Più lungimirante è stato Matteo Renzi, in caduta libera in termini di consenso, dopo le strette di mano con tiranni misogini e scambi di dolci natalizi con i servizi segreti ha scelto di mandare sul palco Maria Elena Boschi, lasciando all’arena social tutte le sue riflessioni sul conflitto in corso in Palestina; niente che non sia stato sbraitato e gridato dal palco da Matteo Salvini.

A mancare su quel palco, le sigle della sinistra che hanno scelto di non bruciare all’altare del consenso la memoria storica. In particolare, assenti erano Liberi e Uguali e Sinistra Italiana, la prima attualmente forza di governo, la seconda all’opposizione.

Assente era anche il Movimento5Stelle che ha scelto con un comunicato di Di Maio, di trincerarsi dietro la richiesta di un cessate il fuoco più rapido possibile, mentre in Palestina si combatte una guerra asimmetrica e si assiste ad una guerriglia fratricida.

Il motivo degli scontri è probabilmente il tentativo della destra moderata israeliana di espungere dal nuovo governo il leader di Likud Benjamin Netanyahu, primo ministro di Israele nel 1996-1999 e ininterrottamente al governo dal 2009. Il pericolo di una fuoriuscita dal governo del suo partito di ultradestra, ha dato inizio ad una guerra che ha visto la fine di ogni trattativa tra centristi, destra moderata e Ra’am, partito arabo che sarebbe entrato per la prima volta in una compagine di governo.

Motivi elettoralistici.
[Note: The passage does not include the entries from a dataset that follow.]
(* ===== verification/TextWriter.v ===== *)
(** * The text writer ([writers/text_writer.h], [writers/text_writer.cpp])

    The writer keeps one index of traces for the application and one for MemHawk itself and
    appends a report to a file with every flush: totals and the heaviest traces of either
    index; traces that are listed for the first time are described in a second file.

    The container of boost behind an index is the class [SummaryIndex] with its laws
    [SummaryIndexLaws].  The files are lists of structured lines and of described traces; their
    text is in [ReportText] and [Describe].  The clock and the finder are arguments of
    [FlushData]. *)

From Stdlib Require Import ZArith Lia.
From stdpp Require Import base numbers list gmap sorting.
From S2P Require Import Prelude Algo AllocInfo Stacktrace StaticTracker ThreadTracker Snapshots.

(** ** The container *)

(** An [IndexValue] is the id of a trace and its summary. *)
Abbreviation entry := (Z * AllocSummary)%type.

Class SummaryIndex (I : Type) := {
  ix_empty : I;
  (** [find] in the hashed view *)
  ix_find : I → Z → option AllocSummary;
  (** [insert] through the hashed view: nothing happens when the id is present *)
  ix_insert : I → Z → AllocSummary → I;
  (** [modify] of the element with this id *)
  ix_modify : I → Z → (AllocSummary → AllocSummary) → I;
  ix_size : I → nat;
  (** the elements in the order of the view by size, and of the view by total count *)
  ix_by_size : I → list entry;
  ix_by_count : I → list entry;
}.

(** Both views show every element once, greater keys first. *)
Definition by_key (key : AllocSummary → Z) (a b : entry) : Prop := key b.2 ≤ key a.2.

Record view_ok {I} `{!SummaryIndex I} (i : I) (key : AllocSummary → Z) (l : list entry) : Prop := {
  vo_nodup : NoDup l.*1;
  vo_elem id s : (id, s) ∈ l ↔ ix_find i id = Some s;
  vo_sorted : StronglySorted (by_key key) l;
}.
(** The numbers of a whole text in this format. *)
Fixpoint scan (format : list piece) (t : text) : option (list text) :=
  match format with
  | [] => match t with [] => Some [] | _ => None end
  | Lit l :: format => t ← strip l t; scan format t
  | Num :: format => let '(n, rest) := span_number (skip_spaces t) in ns ← scan format rest; Some (n :: ns)
  end.

Definition summary_format : list piece :=
  [Lit (str "size: "); Num; Lit (str " mb, active: "); Num; Lit (str ", total: "); Num; Lit (str ", average: "); Num;
   Lit (str " bytes, overhead: "); Num; Lit (str " mb")].

(** What a reader knows of a summary: signs and thousandths, and counts. *)
Record reading := mkReading { re_size : bool * Z; re_active : Z; re_total : Z; re_average : bool * Z; re_overhead : bool * Z }.

Definition read_int (ty : int_type) (t : text) : option Z :=
  match from_chars ty t with ([], EcOk, v) => Some v | _ => None end.

Definition read_summary (ns : list text) : option reading :=
  match ns with
  | [size; active; total; average; overhead] =>
    size ← read_fixed3 size; active ← read_int T_int64 active; total ← read_int T_uint64 total;
    average ← read_fixed3 average; overhead ← read_fixed3 overhead; Some (mkReading size active total average overhead)
  | _ => None
  end.

Inductive shown :=
| ShHeap (internal : bool) (r : reading)
| ShTraces (total updated : Z)
| ShTrace (traceId : Z) (r : reading)
| ShOther (t : text).

Definition read_report_line (t : text) : option shown :=
  match scan (Lit (str "TraceId: ") :: Num :: Lit (str ", ") :: summary_format) t with
  | Some (id :: ns) => id ← read_int T_uint32 id; r ← read_summary ns; Some (ShTrace id r)
  | _ =>
    match scan (Lit (str "Application heap: ") :: summary_format) t with
    | Some ns => r ← read_summary ns; Some (ShHeap false r)
    | None =>
      match scan (Lit (str "MemHawk heap:     ") :: summary_format) t with
      | Some ns => r ← read_summary ns; Some (ShHeap true r)
      | None =>
        match scan [Lit (str "Total traces: "); Num; Lit (str ", updated since last time: "); Num] t with
        | Some [total; updated] => total ← read_int T_uint64 total; updated ← read_int T_uint64 updated; Some (ShTraces total updated)
        | _ => Some (ShOther t)
        end
      end
    end
  end.
(* ===== verification/Shutdown.v ===== *)
(** * The end of a process ([MemHawk::Stop], [~MemHawk], [deinit_memhawk])

    When the library is unloaded the profiler is stopped and logs what it holds: numbers of
    trackers and traces, and one line for every thread tracker ([PrintTracker]).  How [Stop] and the
    worker come together is in [Worker]; here is what is logged, from the state the profiler
    is left in, down to the text in the log.  The capacity of a map of abseil is a
    parameter. *)

From Stdlib Require Import ZArith Lia.
From stdpp Require Import base numbers list gmap strings.
From S2P Require Import Prelude FromChars Doubles Algo AllocInfo Stacktrace LruCache StacktraceTree IStacktraceTracker StacktraceTracker StaticTracker ThreadTracker MemHawk Counters ParseStruct Config Logging ReportText.

Definition float : Z := 24.

(** A number of type [size_t] as [printf] gets it. *)
Definition size_t (n : Z) : text := print_int (u64 n).

Section Shutdown.
Context {I W : Type} `{!SequencedHash I CompressedStacktrace Z} (capacity : SummariesMap → Z).

(** ** Lines *)

Definition info (func : string) (message : text) : LogMessage := mkMessage Info (str func) message.

Definition cache_miss_ratio (misses usages : Z) : real :=
  if usages =? 0 then of_int float 0 else fl_div float (of_int float misses) (of_int float usages).

Definition PrintTracker (t : ThreadTracker I) : LogMessage :=
  let cacheMissRatio := cache_miss_ratio (tt_cacheMisses t) (tt_cacheUsages t) in
  info "PrintTracker"
    (str "TrackerId: " ++ print_int (tt_trackerId t) ++ str ", allocSummaries: (" ++ size_t (Z.of_nat (size (tt_summaries t)))
     ++ str "," ++ size_t (capacity (tt_summaries t)) ++ str "), lru: " ++ size_t (Size (V := Z) (tt_lru t))
     ++ str ", cache: (miss-ratio: " ++ print_fixed3 cacheMissRatio ++ str ", misses: " ++ print_int (tt_cacheMisses t)
     ++ str ", usages: " ++ print_int (tt_cacheUsages t) ++ str "), allocs: " ++ print_int (tt_totalAllocs t)
     ++ str ", deallocs: " ++ print_int (tt_totalDeallocs t)).

Definition StacktraceTracker_Describe (t : StacktraceTracker) : outcome LogMessage :=
  s ← deref t;
  Ret (info "Describe" (str "StacktraceTracker: nodes: " ++ size_t (zlen (nodes s)) ++ str ", edges: " ++ size_t (GetEdgesCount (tree s))
                        ++ str ", ptrMap: " ++ size_t (GetPtrMapSize (tree s)))).

(** What [Stop] logs around the end of the worker. *)
Definition Stop (s : MemHawk I W) : outcome (list LogMessage) :=
  inner ← Static_StacktracesCount (m_innerBtTracker s);
  external ← Tracker_StacktracesCount (m_btTracker s);
  described ← StacktraceTracker_Describe (m_btTracker s);
  exiting ← the (m_exitingThreadsTracker s);
  innerTracker ← the (m_innerTracker s);
  Ret ([info "Stop" (str "Stopping memhawk tracker thread");
        info "Stop" (str "Total trackers: " ++ size_t (zlen (m_thTrackers s)) ++ str ", empty: " ++ size_t (zlen (m_finishedTrackers s))
                     ++ str ", max postponed: " ++ size_t (m_maxPostponedSize s));
        info "Stop" (str "Inner traces: (" ++ size_t inner ++ str ", " ++ size_t (GetStorageSize (m_innerBtTracker s)) ++ str "), external: "
                     ++ size_t external);
        described;
        info "Stop" (str "ExternalTrackers")]
       ++ (PrintTracker <$> m_thTrackers s)
       ++ [info "Stop" (str "ExitingThreadsTracker"); PrintTracker exiting; info "Stop" (str "InnerTracker"); PrintTracker innerTracker]).

Definition MemHawk_dtor (m_stopped : bool) (s : MemHawk I W) : outcome (list LogMessage) := if m_stopped then Ret [] else Stop s.

(** [gl_memhawk] may be null; the object is not destroyed. *)
Definition deinit_log (gl_memhawk : option (MemHawk I W)) (log : Log) : outcome Log :=
  match gl_memhawk with
  | Some s => msgs ← Stop s; Ret (LogDeinit (log_all msgs log))
  | None => Ret (LogDeinit log)
  end.
End Shutdown.

(** ** Reading *)

Record tracker_line := mkTrackerLine {
  tl_id : Z; tl_summaries : Z; tl_capacity : Z; tl_lru : Z; tl_ratio : bool * Z; tl_misses : Z; tl_usages : Z; tl_allocs : Z; tl_deallocs : Z;
}.

Definition tracker_format : list piece :=
  [Lit (str "TrackerId: "); Num; Lit (str ", allocSummaries: ("); Num; Lit (str ","); Num; Lit (str "), lru: "); Num;
   Lit (str ", cache: (miss-ratio: "); Num; Lit (str ", misses: "); Num; Lit (str ", usages: "); Num; Lit (str "), allocs: "); Num;
   Lit (str ", deallocs: "); Num].

Definition read_tracker (t : text) : option tracker_line :=
  match scan tracker_format t with
  | Some [id; summaries; capacity; lru; ratio; misses; usages; allocs; deallocs] =>
    id ← read_int T_uint32 id; summaries ← read_int T_uint64 summaries; capacity ← read_int T_uint64 capacity; lru ← read_int T_uint64 lru;
    ratio ← read_fixed3 ratio; misses ← read_int T_uint64 misses; usages ← read_int T_uint64 usages;
    allocs ← read_int T_uint64 allocs; deallocs ← read_int T_uint64 deallocs;
    Some (mkTrackerLine id summaries capacity lru ratio misses usages allocs deallocs)
  | _ => None
  end.

Definition totals_format : list piece :=
  [Lit (str "Total trackers: "); Num; Lit (str ", empty: "); Num; Lit (str ", max postponed: "); Num].

Definition read_totals (t : text) : option (Z * Z * Z) :=
  match scan totals_format t with
  | Some [all; empty; postponed] =>
    all ← read_int T_uint64 all; empty ← read_int T_uint64 empty; postponed ← read_int T_uint64 postponed; Some (all, empty, postponed)
  | _ => None
  end.

(** The lines about trackers in a log. *)
Definition tracker_lines (msgs : list LogMessage) : list tracker_line := omap (fun m => read_tracker (lm_text m)) msgs.

(** ** The ratio *)

(** The ratio in thousandths: between none and all, exact at both ends, and to half a
    thousandth while the counts are exact as [float]. *)
Definition ratio_shown (misses usages : Z) (v : bool * Z) : Prop :=
  v.1 = false ∧ 0 ≤ v.2 ≤ 1000 ∧ (misses = 0 → v.2 = 0) ∧ (0 < misses → misses = usages → v.2 = 1000)
  ∧ (usages < 2 ^ 24 → 2 ^ 24 * Z.abs (v.2 * usages - 1000 * misses) ≤ 2 ^ 23 * usages + 1000 * misses).

Lemma ratio_spec misses usages (x := cache_miss_ratio misses usages) : 0 ≤ misses ≤ usages →
  0 ≤ fl_num x ∧ 0 < fl_den x ∧ ratio_shown misses usages (fl_neg x, thousandths x).
Proof.
  intros Hm. unfold x, cache_miss_ratio. destruct (Z.eqb_spec usages 0) as [->|Hu].
  { assert (misses = 0) as -> by lia. split; [done|]. split; [done|]. unfold ratio_shown.
    change (thousandths (of_int float 0)) with 0. change (fl_neg (of_int float 0)) with false. cbn. lia. }
  set (y := fl_div _ _ _). destruct (quotient_near float misses usages ltac:(done) Hu) as (Hn & Hd & Hs & He). fold y in Hn, Hd, Hs, He.
  pose proof (thousandths_nearest y Hd) as Hk. set (k := thousandths y) in *.
  destruct (of_int_near float ltac:(done) misses) as (D1 & N1 & _), (of_int_near float ltac:(done) usages) as (D2 & _).
  pose proof (of_int_zero float ltac:(done) usages Hu) as N2. pose proof (of_int_mono float ltac:(done) misses usages ltac:(lia)) as Hmono.
  destruct (round_to_le_one float ltac:(done) (xorb (fl_neg (of_int float misses)) (fl_neg (of_int float usages)))
    (fl_num (of_int float misses) * fl_den (of_int float usages)) (fl_den (of_int float misses) * fl_num (of_int float usages)))
    as [_ Hle]; [lia|lia|]. change (round_to _ _ _ _) with y in Hle.
  destruct (round_to_near float ltac:(done) (xorb (fl_neg (of_int float misses)) (fl_neg (of_int float usages)))
    (fl_num (of_int float misses) * fl_den (of_int float usages)) (fl_den (of_int float misses) * fl_num (of_int float usages)))
    as [_ Hnear]; [lia|lia|]. change (round_to _ _ _ _) with y in Hnear.
  assert (Hk0 : 0 ≤ k) by (apply round_div_ge; lia). unfold nearest3 in Hk.
  split; [done|]. split; [done|]. split; [cbn [fst]; rewrite Hs, !(proj2 (Z.ltb_ge _ _)) by lia; done|]. cbn [snd]. split_and!.
  - done.
  - nia.
  - intros E0. assert (E : fl_num y = 0) by (unfold y; rewrite E0; reflexivity). rewrite E in Hk.
    destruct (decide (k = 0)) as [|Hne]; [done|]. nia.
  - intros Hpos <-. set (N := fl_num (of_int float misses) * fl_den (of_int float misses)) in *.
    replace (fl_den (of_int float misses) * fl_num (of_int float misses)) with N in Hnear by lia.
    assert (HN : 0 < N) by nia. replace (fl_num y * N - N * fl_den y) with (N * (fl_num y - fl_den y)) in Hnear by lia.
    rewrite Z.abs_mul, (Z.abs_eq N) in Hnear by lia. change (2 ^ float) with 16777216 in Hnear.
    assert (16777216 * Z.abs (fl_num y - fl_den y) ≤ fl_den y) by nia.
    assert (16777216 * Z.abs (k * fl_den y - 1000 * fl_den y) ≤ 16777216 * Z.abs (k * fl_den y - 1000 * fl_num y) + 1000 * fl_den y) by lia.
    assert (Z.abs (k - 1000) * fl_den y < fl_den y) by (rewrite <- (Z.abs_eq (fl_den y)) at 1 by lia; rewrite <- Z.abs_mul; lia). nia.
  - intros Hlt. specialize (He k Hk0 Hk). rewrite !Z.abs_eq in He by lia. apply He; change (2 ^ float) with (2 ^ 24); lia.
Qed.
E il desiderio di ogni politico poco accorto di mantenersi al potere costi quel che costi. E in questa ennesima, violenta lotta interetnica a rimetterci la vita ancora una volta ci sono civili da ambo le parti. Mentre la Palestina brucia e si irrigidiscono gli schieramenti, nella logica muscolare della guerra, in Italia come piccoli pupazzi del teatro delle marionette vanno in scena le rimostranze del potere prono all’odore del carro vincente.

Il Partito Democratico ha scelto una volta di più di rappresentare i giochi di palazzo e le strategie mirate al consenso rapido, sulla via segnata ormai da anni dalle rivendicazioni politiche della Lega Nord e di Fratelli d’Italia. Con Emanuele Fiano, responsabile della politica estera del Partito Democratico che in un post su Facebook accusa come artefici del conflitto Hamas, Jihad (che non è una persona, ma un concetto religioso-politico dell’Islam), Iran ed Hizb Allah come fossero oscuri personaggi che tramano nell’ombra in un conflitto dove ogni generalizzazione è foriera di errori e grossolane cadute.

Mentre la sorte dei palestinesi legittimi abitanti dello stato di Palestina è abbandonata definitivamente dalle forze progressiste italiane, sacrificata all’altare del consenso e delle comode uscite pubbliche.

Le stesse comode uscite pubbliche che fa ormai stabilmente il premier Mario Draghi, l’ultima quella di ieri, dove in Aula ha affermato che il Governo italiano non lascerà mai nessuna vita in balia delle onde nel Mediterraneo, nonostante lo stesso premier avesse poche settimane fa elogiato il lavoro fatto in Libia nei confronti del controllo delle coste dalla guardia costiera libica che ormai sotto la luce del sole, spara e lascia affondare i barchini stracolmi di migranti che tentano di fuggire dai lager situati proprio in Libia.

E’ un valzer grottesco, con un’Italia alle prese con una pandemia durissima, dove i principali partiti si aggirano come sciacalli, danzando su temi delicati cercando solo di ottenerne profitto e una volta che la musica si spegne e il sipario cala, tutto tace mentre la Palestina brucia.